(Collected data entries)
++++++++++
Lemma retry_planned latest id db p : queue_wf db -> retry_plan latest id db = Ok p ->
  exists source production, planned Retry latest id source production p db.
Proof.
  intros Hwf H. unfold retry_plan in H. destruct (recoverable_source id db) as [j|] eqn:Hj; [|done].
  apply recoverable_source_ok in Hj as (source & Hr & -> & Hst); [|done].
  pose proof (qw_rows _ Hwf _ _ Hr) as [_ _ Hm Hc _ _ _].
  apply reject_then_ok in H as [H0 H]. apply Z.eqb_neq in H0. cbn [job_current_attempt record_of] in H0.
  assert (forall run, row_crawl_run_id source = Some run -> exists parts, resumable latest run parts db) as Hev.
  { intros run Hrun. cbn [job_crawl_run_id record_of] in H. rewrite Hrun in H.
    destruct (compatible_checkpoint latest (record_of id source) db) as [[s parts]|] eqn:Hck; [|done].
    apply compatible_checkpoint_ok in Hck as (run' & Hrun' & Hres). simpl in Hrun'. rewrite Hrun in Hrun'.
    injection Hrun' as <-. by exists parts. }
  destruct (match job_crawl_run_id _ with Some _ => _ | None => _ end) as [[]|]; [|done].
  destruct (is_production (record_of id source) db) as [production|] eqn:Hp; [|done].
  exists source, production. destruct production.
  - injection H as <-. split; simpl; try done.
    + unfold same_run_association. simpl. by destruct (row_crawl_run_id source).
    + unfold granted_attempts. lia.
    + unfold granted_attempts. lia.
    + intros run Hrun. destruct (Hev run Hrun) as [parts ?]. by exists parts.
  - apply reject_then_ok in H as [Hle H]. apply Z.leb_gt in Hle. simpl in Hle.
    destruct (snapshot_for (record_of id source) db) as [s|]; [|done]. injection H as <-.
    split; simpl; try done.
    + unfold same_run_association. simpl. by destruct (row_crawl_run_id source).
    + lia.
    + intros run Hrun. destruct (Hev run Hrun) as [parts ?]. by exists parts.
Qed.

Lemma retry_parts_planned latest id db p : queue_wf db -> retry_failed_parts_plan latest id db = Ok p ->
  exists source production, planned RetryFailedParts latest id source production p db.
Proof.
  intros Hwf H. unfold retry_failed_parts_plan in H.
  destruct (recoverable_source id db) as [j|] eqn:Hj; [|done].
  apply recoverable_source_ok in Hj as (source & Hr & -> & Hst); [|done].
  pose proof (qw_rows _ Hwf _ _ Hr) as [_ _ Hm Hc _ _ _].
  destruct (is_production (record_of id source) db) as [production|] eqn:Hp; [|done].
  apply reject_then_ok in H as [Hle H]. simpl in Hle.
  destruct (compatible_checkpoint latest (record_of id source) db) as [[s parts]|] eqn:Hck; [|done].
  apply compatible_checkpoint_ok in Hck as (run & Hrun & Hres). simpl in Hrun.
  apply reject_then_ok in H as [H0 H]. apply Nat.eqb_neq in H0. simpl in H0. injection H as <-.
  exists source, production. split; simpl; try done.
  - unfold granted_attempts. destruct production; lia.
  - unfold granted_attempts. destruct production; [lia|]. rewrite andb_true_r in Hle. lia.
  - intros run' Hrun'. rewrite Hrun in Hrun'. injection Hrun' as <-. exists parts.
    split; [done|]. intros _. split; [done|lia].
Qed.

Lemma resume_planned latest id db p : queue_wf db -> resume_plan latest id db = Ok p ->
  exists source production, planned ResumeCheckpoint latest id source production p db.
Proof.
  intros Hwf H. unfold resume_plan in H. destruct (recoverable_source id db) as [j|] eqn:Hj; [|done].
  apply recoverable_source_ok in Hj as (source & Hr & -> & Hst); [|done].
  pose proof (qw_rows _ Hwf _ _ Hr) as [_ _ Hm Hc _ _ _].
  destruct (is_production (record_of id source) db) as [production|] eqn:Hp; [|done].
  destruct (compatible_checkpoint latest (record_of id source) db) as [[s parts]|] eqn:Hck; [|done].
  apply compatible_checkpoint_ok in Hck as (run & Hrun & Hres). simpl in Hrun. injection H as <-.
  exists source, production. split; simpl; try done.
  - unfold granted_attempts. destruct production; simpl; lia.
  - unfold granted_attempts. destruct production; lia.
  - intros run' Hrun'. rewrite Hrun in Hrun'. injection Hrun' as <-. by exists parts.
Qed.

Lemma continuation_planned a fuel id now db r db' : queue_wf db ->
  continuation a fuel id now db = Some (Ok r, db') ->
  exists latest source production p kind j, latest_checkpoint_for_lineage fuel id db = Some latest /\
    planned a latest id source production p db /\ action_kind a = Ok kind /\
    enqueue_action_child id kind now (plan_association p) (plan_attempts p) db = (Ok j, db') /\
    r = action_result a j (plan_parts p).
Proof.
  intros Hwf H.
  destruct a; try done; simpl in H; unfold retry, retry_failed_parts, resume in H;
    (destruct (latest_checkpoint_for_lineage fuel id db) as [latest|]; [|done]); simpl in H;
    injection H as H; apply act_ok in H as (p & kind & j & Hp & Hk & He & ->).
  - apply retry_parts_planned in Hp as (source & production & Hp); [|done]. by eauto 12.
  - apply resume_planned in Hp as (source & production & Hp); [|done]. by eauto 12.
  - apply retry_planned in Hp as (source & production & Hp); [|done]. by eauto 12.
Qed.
++++++++++
- _What the exercise asks_
If a line in the records holds the string "eauto", copy it.

- _Your solution_
  - apply retry_parts_planned in Hp as (source & production & Hp); [|done]. by eauto 12.
  - apply resume_planned in Hp as (source & production & Hp); [|done]. by eauto 12.
  - apply retry_planned in Hp as (source & production & Hp); [|done]. by eauto 12.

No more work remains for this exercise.